Collected data entries:

● ● ●

(** The workload [default.web] is in neither cache of [Sample.stale]. *)
Lemma delete_pod_swallows_missing_witness :
  label_cache Sample.stale !! "default.web" = None ∧
  endpoint_cache Sample.stale !! "default.web" = None ∧
  delete_pod Sample.web_event Sample.stale =
    (Sample.web_event', (Return (), Sample.stale)) ∧
  ∃ g', delete_pod (Sample.event "default" "old" None) Sample.stale =
          (Sample.event "default" "old" None, (Return (), g')) ∧
        label_cache g' = ∅ ∧ endpoint_cache g' = ∅ ∧
        datastore g' = [Sample.web_endpoint] ∧ calls g' = [].
Proof.
  split; [reflexivity|]. split; [reflexivity|]. split.
  - destruct (delete_pod_swallows_missing Sample.web_event Sample.web_event'
                "default.web" "default" "web" Sample.web_parsed Sample.stale
                web_event_parsed)
      as (g' & Hdel & _ & _ & _ & _ & Hlc & Hec & Hds & Hc).
    rewrite Hdel. destruct g' as [lc ec ds c]. cbn in *.
    by rewrite (Hlc eq_refl), (Hec eq_refl), Hds, Hc.
  - destruct (delete_pod_swallows_missing (Sample.event "default" "old" None)
                (Sample.event "default" "old" None)
                "default.old" "default" "old"
                {["calico/k8s_ns" := "default"]} Sample.stale old_event_parsed)
      as (g' & Hdel & Hlc & Hec & _ & _ & _ & _ & Hds & Hc).
    exists g'. split; [exact Hdel|].
    rewrite Hlc, Hec, Hds, Hc. cbn. by rewrite !delete_singleton_eq.
Defined.

Lemma write_updates_both_caches_witness :
  ∃ g', update_pod Sample.web_event Sample.started =
          (Sample.web_event', (Return (), g')) ∧
        calls g' = [GetEndpoints "k8s"; SetEndpoint Sample.web_written] ∧
        label_cache g' !! "default.web" = Some Sample.web_parsed ∧
        endpoint_cache g' !! "default.web" = Some Sample.web_written ∧
        keys_agree g'.
Proof.
  set (g' := (update_pod Sample.web_event Sample.started).2.2).
  assert (Hrun : update_pod Sample.web_event Sample.started =
                 (Sample.web_event', (Return (), g')))
    by (vm_compute; reflexivity).
  assert (Hcalls : calls g' =
                   calls Sample.started ++
                   [GetEndpoints "k8s"; SetEndpoint Sample.web_written])
    by (vm_compute; reflexivity).
  destruct (write_updates_both_caches UpdatePod Sample.web_event
              Sample.web_event' "default.web" "default" "web"
              Sample.web_parsed Sample.started g' Sample.web_written _
              web_event_parsed Hrun Hcalls)
    as (_ & _ & Hlc & Hec & Hkeys).
  { apply list_elem_of_further, list_elem_of_here. }
  exists g'. split; [exact Hrun|]. split; [exact Hcalls|].
  split; [exact Hlc|]. split; [exact Hec|].
  apply Hkeys. intros k ep Hk. cbn in Hk. by rewrite lookup_empty in Hk.
Defined.
(** X22. Settings that are saved are read back as they were: for all four
    strings of the settings, whatever characters they hold (quotes,
    backslashes, control characters, lone surrogates), the text written by
    [saveSettings] is decoded by [JSON.parse] to the same four strings, and
    [getSettings] then returns the saved key, URL and model without a
    warning. *)
Theorem saved_settings_are_read_back (s : Settings) :
  settings_ok s = true ->
  JSON_parse (saveSettings s) = Some (settings_value s) /\
  snd (getSettings (Item (Some (saveSettings s)))) = [] /\
  last_member (js "apiKey") (fst (getSettings (Item (Some (saveSettings s)))))
  = Some (JString (s_apiKey s)) /\
  last_member (js "baseUrl") (fst (getSettings (Item (Some (saveSettings s)))))
  = Some (JString (s_baseUrl s)) /\
  last_member (js "model") (fst (getSettings (Item (Some (saveSettings s)))))
  = Some (JString (s_model s)).
Proof.
  intros H. pose proof (stringify_settings_parsed s H) as P.
  split; [exact P|].
  destruct (getSettings_stored_object (saveSettings s)
              [ (js "apiKey", JString (s_apiKey s));
                (js "baseUrl", JString (s_baseUrl s));
                (js "model", JString (s_model s));
                (js "googleMapsKey", JString (s_googleMapsKey s)) ] P) as [W L].
  split; [exact W|]. rewrite !L. repeat split.
Qed.

(** A key with a quote, a backslash, a line feed and a lone surrogate. *)
Lemma saved_settings_are_read_back_witness :
  JSON_parse (saveSettings {| s_apiKey := [34%N; 92%N; 10%N; 55357%N];
                              s_baseUrl := js "u"; s_model := js "m";
                              s_googleMapsKey := [] |})
  = Some (settings_value {| s_apiKey := [34%N; 92%N; 10%N; 55357%N];
                            s_baseUrl := js "u"; s_model := js "m";
                            s_googleMapsKey := [] |}).
Proof.
  apply (saved_settings_are_read_back
           {| s_apiKey := [34%N; 92%N; 10%N; 55357%N];
              s_baseUrl := js "u"; s_model := js "m"; s_googleMapsKey := [] |}).
  reflexivity.
Defined.

(** ** The must-visit and avoid lists *)

Lemma drop_spaces_head (s : jsstring) (c : jschar) (r : jsstring) :
  drop_spaces s = c :: r -> is_js_space c = false.
Proof.
  induction s as [|x s IH]; cbn [drop_spaces]; [discriminate|].
  destruct (is_js_space x) eqn:E; [exact IH|]. now intros [= <- _].
Qed.

Lemma drop_spaces_fixed (s : jsstring) :
  match s with [] => True | c :: _ => is_js_space c = false end -> drop_spaces s = s.
Proof. destruct s as [|c s]; [reflexivity|]. cbn. now intros ->. Qed.

(** [trim] applied twice is [trim]. *)
Lemma trim_trim (s : jsstring) : trim (trim s) = trim s.
Proof.
  assert (T : trim s = rev (drop_spaces (rev (drop_spaces s)))) by reflexivity.
  destruct (drop_spaces_split (rev (drop_spaces s))) as (l & E & Hl).
  destruct (drop_spaces (rev (drop_spaces s))) as [|z w] eqn:W;
    rewrite T; [reflexivity|].
  pose proof (drop_spaces_head _ _ _ W) as Hz.
  (* the trimmed text is a prefix of [drop_spaces s] *)
  assert (U : drop_spaces s = rev (z :: w) ++ rev l).
  { rewrite <- rev_app_distr, <- E. now rewrite rev_involutive. }
  assert (Hd : drop_spaces (rev (z :: w)) = rev (z :: w)).
  { apply drop_spaces_fixed.
    remember (rev (z :: w)) as u eqn:R. destruct u as [|a t]; [trivial|]. symmetry in R.
    cbn [app] in U.
    now apply (drop_spaces_head s a (t ++ rev l)). }
  unfold trim. rewrite Hd, rev_involutive. cbn [drop_spaces]. now rewrite Hz.
Qed.

Lemma trim_tidy (s : jsstring) : truthy_str (Some (trim s)) = true -> tidy (trim s).
Proof.
  intros H. split; [|apply trim_trim]. intros E. rewrite E in H. discriminate.
Qed.

Lemma filter_other_index_sub {A} (P : A -> Prop) (idx : nat) (l : list A) : forall i,
  Forall P l -> Forall P (filter_other_index idx i l).
Proof.
  induction l as [|x l IH]; intros i H; cbn [filter_other_index]; [constructor|].
  inversion H; subst. destruct (Nat.eqb i idx); [now apply IH|].
  constructor; [assumption|now apply IH].
Qed.

(** X23. Whatever the user types, adds and removes, in whatever order, the
    must-visit list and the avoid list hold only entries that are not empty
    and have no white space at either end; an input that is empty or blank
    adds nothing. *)
Theorem wish_lists_hold_tidy_entries (evs : list WishEvent) :
  Forall tidy (mustVisitList (fold_left wish_step evs no_wishes)) /\
  Forall tidy (avoidList (fold_left wish_step evs no_wishes)) /\
  (forall w, forallb is_js_space (mustVisitInput w) = true -> addMustVisit w = w) /\
  (forall w, forallb is_js_space (avoidInput w) = true -> addAvoid w = w).
Proof.
  assert (G : forall w, Forall tidy (mustVisitList w) /\ Forall tidy (avoidList w) ->
            Forall tidy (mustVisitList (fold_left wish_step evs w)) /\
            Forall tidy (avoidList (fold_left wish_step evs w))).
  { induction evs as [|ev evs IH]; intros w [H1 H2]; [now split|].
    cbn [fold_left]. apply IH.
    destruct ev; cbn [wish_step]; try (split; assumption).
    - unfold addMustVisit.
      destruct (truthy_str (Some (trim (mustVisitInput w)))) eqn:T; [|now split].
      cbn. split; [|assumption].
      apply Forall_app. split; [assumption|]. constructor; [|constructor].
      now apply trim_tidy.
    - cbn. split; [|assumption]. now apply filter_other_index_sub.
    - unfold addAvoid.
      destruct (truthy_str (Some (trim (avoidInput w)))) eqn:T; [|now split].
      cbn. split; [assumption|].
      apply Forall_app. split; [assumption|]. constructor; [|constructor].
      now apply trim_tidy.
    - cbn. split; [assumption|]. now apply filter_other_index_sub. }
  destruct (G no_wishes) as [G1 G2]; [split; constructor|].
  split; [exact G1|]. split; [exact G2|]. split.
  - intros w H. unfold addMustVisit, trim. now rewrite (drop_spaces_blank _ H).
  - intros w H. unfold addAvoid, trim. now rewrite (drop_spaces_blank _ H).
Qed.
(** ** Automation

    [goc] collects the rewriting lemmas of the whole development; [zarith] closes
    a goal on machine integers after unfolding the range predicates and the powers
    of two that occur as constants. *)

Create HintDb goc.

Ltac pow2 :=
  change (2 ^ 7) with 128 in *; change (2 ^ 8) with 256 in *;
  change (2 ^ 16) with 65536 in *; change (2 ^ 32) with 4294967296 in *;
  change (2 ^ 63) with 9223372036854775808 in *;
  change (2 ^ 64) with 18446744073709551616 in *.

Ltac zrange :=
  unfold is_u8, is_u16, is_u32, is_u64, is_s64, zlen in *; pow2.

Ltac zarith := zrange; first [ lia | Z.to_euclidean_division_equations; lia | nia ].

(** Case analysis on the first boolean comparison or [match] of the goal. *)
Ltac case_bool :=
  match goal with
  | |- context [if ?b then _ else _] => destruct b eqn:?
  end.

(** Boolean comparisons of hypotheses and goal as propositions. *)
Ltac bool_simp :=
  repeat match goal with
  | H : (_ && _) = true |- _ => apply andb_prop in H as [? ?]
  | H : (_ || _) = false |- _ => apply orb_false_elim in H as [? ?]
  | H : negb _ = true |- _ => apply negb_true_iff in H
  | H : negb _ = false |- _ => apply negb_false_iff in H
  | H : (_ =? _) = true |- _ => apply Z.eqb_eq in H
  | H : (_ =? _) = false |- _ => apply Z.eqb_neq in H
  | H : (_ <? _) = true |- _ => apply Z.ltb_lt in H
  | H : (_ <? _) = false |- _ => apply Z.ltb_ge in H
  | H : (_ <=? _) = true |- _ => apply Z.leb_le in H
  | H : (_ <=? _) = false |- _ => apply Z.leb_gt in H
  end.

(** ** Lemmas on machine integers *)

Lemma wrap_small w z : 0 <= z < 2 ^ w -> wrap w z = z.
Proof. apply Z.mod_small. Qed.

Lemma wrap_range w z : 0 <= w -> 0 <= wrap w z < 2 ^ w.
Proof. intros. apply Z.mod_pos_bound. lia. Qed.

Lemma swrap_small w z : - 2 ^ (w - 1) <= z < 2 ^ (w - 1) -> 0 < w -> swrap w z = z.
Proof.
  intros H Hw. unfold swrap.
  assert (2 ^ w = 2 * 2 ^ (w - 1)) by (rewrite <-Z.pow_succ_r by lia; f_equal; lia).
  rewrite Z.mod_small; lia.
Qed.

Lemma u8_small z : is_u8 z -> u8 z = z.
Proof. apply wrap_small. Qed.
Lemma u16_small z : is_u16 z -> u16 z = z.
Proof. apply wrap_small. Qed.
Lemma u32_small z : is_u32 z -> u32 z = z.
Proof. apply wrap_small. Qed.
Lemma u64_small z : is_u64 z -> u64 z = z.
Proof. apply wrap_small. Qed.
Lemma s64_small z : is_s64 z -> s64 z = z.
Proof. intros. apply swrap_small; [exact H | lia]. Qed.
Lemma u8_range z : is_u8 (u8 z).
Proof. apply wrap_range. lia. Qed.
Lemma u64_range z : is_u64 (u64 z).
Proof. apply wrap_range. lia. Qed.
#[export] Hint Resolve u8_range u64_range : goc.

Lemma s64_range z : is_s64 (s64 z).
Proof.
  unfold s64, swrap, is_s64.
  pose proof (Z.mod_pos_bound (z + 2 ^ (64 - 1)) (2 ^ 64)). change (64 - 1) with 63 in *.
  pow2. lia.
Qed.

Lemma s64_eq z : exists k, s64 z = z + k * 2 ^ 64.
Proof.
  exists (- ((z + 2 ^ 63) / 2 ^ 64)). unfold s64, swrap. change (64 - 1) with 63.
  pose proof (Z.div_mod (z + 2 ^ 63) (2 ^ 64)). lia.
Qed.

Lemma s64_sub_zero a b : is_s64 a -> is_s64 b -> s64 (a - b) = 0 -> a = b.
Proof. intros Ha Hb. destruct (s64_eq (a - b)) as [k ->]. zrange. lia. Qed.

Lemma s64_add_sub a b : is_s64 a -> is_s64 b -> s64 (b + s64 (a - b)) = a.
Proof.
  intros Ha Hb. pose proof (s64_range (b + s64 (a - b))) as Hr.
  destruct (s64_eq (b + s64 (a - b))) as [k Hk]. destruct (s64_eq (a - b)) as [k' Hk'].
  rewrite Hk in *. rewrite Hk' in *. zrange. lia.
Qed.

(** Bit operations on disjoint fields are additions. *)
Lemma lor_shiftl a b s : 0 <= s -> 0 <= a < 2 ^ s -> Z.lor a (Z.shiftl b s) = a + b * 2 ^ s.
Proof.
  intros Hs Ha. rewrite <-Z.shiftl_mul_pow2 by lia. rewrite Z.add_nocarry_lxor.
  - symmetry. apply Z.bits_inj'. intros n Hn. rewrite Z.lxor_spec, Z.lor_spec.
    rewrite Z.shiftl_spec by lia. destruct (Z.ltb_spec n s).
    + rewrite (Z.testbit_neg_r b) by lia. by rewrite xorb_false_r, orb_false_r.
    + by rewrite <-(Z.mod_small a (2 ^ s)), Z.mod_pow2_bits_high by lia.
  - apply Z.bits_inj'. intros n Hn. rewrite Z.land_spec, Z.bits_0.
    rewrite Z.shiftl_spec by lia. destruct (Z.ltb_spec n s).
    + by rewrite (Z.testbit_neg_r b), andb_false_r by lia.
    + by rewrite <-(Z.mod_small a (2 ^ s)), Z.mod_pow2_bits_high by lia.
Qed.

Lemma land_127 z : Z.land z 127 = z mod 128.
Proof. exact (Z.land_ones z 7 ltac:(lia)). Qed.

Lemma shiftr_7 z : Z.shiftr z 7 = z / 128.
Proof. exact (Z.shiftr_div_pow2 z 7 ltac:(lia)). Qed.

(** A property of bytes decided by evaluation on the 256 of them. *)
Lemma byte_forall (P : Z -> bool) :
  forallb P (Z.of_nat <$> seq 0 256) = true -> forall c, 0 <= c < 256 -> P c = true.
Proof.
  intros H c Hc. rewrite forallb_forall in H. apply H.
  rewrite <-list_elem_of_In. apply list_elem_of_fmap. exists (Z.to_nat c).
  split; [lia | apply list_elem_of_In, in_seq; lia].
Qed.

Lemma byte_lor_128 c : 0 <= c < 128 -> Z.lor c 128 = c + 128.
Proof. intros. exact (lor_shiftl c 1 7 ltac:(lia) ltac:(lia)). Qed.

Lemma u8_lor_128 v : Z.lor (u8 v) 128 = v mod 128 + 128.
Proof.
  rewrite <-byte_lor_128 by (pose proof (Z.mod_pos_bound v 128); lia).
  unfold u8, wrap. change (v mod 128) with (v mod 2 ^ 7).
  apply Z.bits_inj'. intros n Hn. rewrite !Z.lor_spec. destruct (Z.ltb_spec n 7).
  - by rewrite !Z.mod_pow2_bits_low by lia.
  - rewrite (Z.mod_pow2_bits_high _ 7) by lia. destruct (Z.eq_dec n 7) as [->|].
    + by rewrite !orb_true_r.
    + by rewrite Z.mod_pow2_bits_high by lia.
Qed.

Lemma byte_land_128 c : 0 <= c < 256 -> (Z.land c 128 =? 0) = (c <? 128).
Proof.
  intros H. apply eqb_prop.
  by apply (byte_forall (fun c => Bool.eqb (Z.land c 128 =? 0) (c <? 128))).
Qed.

Lemma byte_land_64 c : 0 <= c < 128 -> (Z.land c 64 =? 0) = (c <? 64).
Proof.
  intros H. assert (Bool.eqb (Z.land c 64 =? 0) (c <? 64) || (128 <=? c) = true) as Hc.
  { by apply (byte_forall
      (fun c => Bool.eqb (Z.land c 64 =? 0) (c <? 64) || (128 <=? c))); [| lia]. }
  apply orb_prop in Hc as [Hc | Hc]; [by apply eqb_prop | lia].
Qed.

● ● ●

- [WHAT YOU ARE ASKED TO DO]
How many of the lines in the data above carry the word "symmetry"? Say the number and nothing else.

- [ANSWER AREA]
2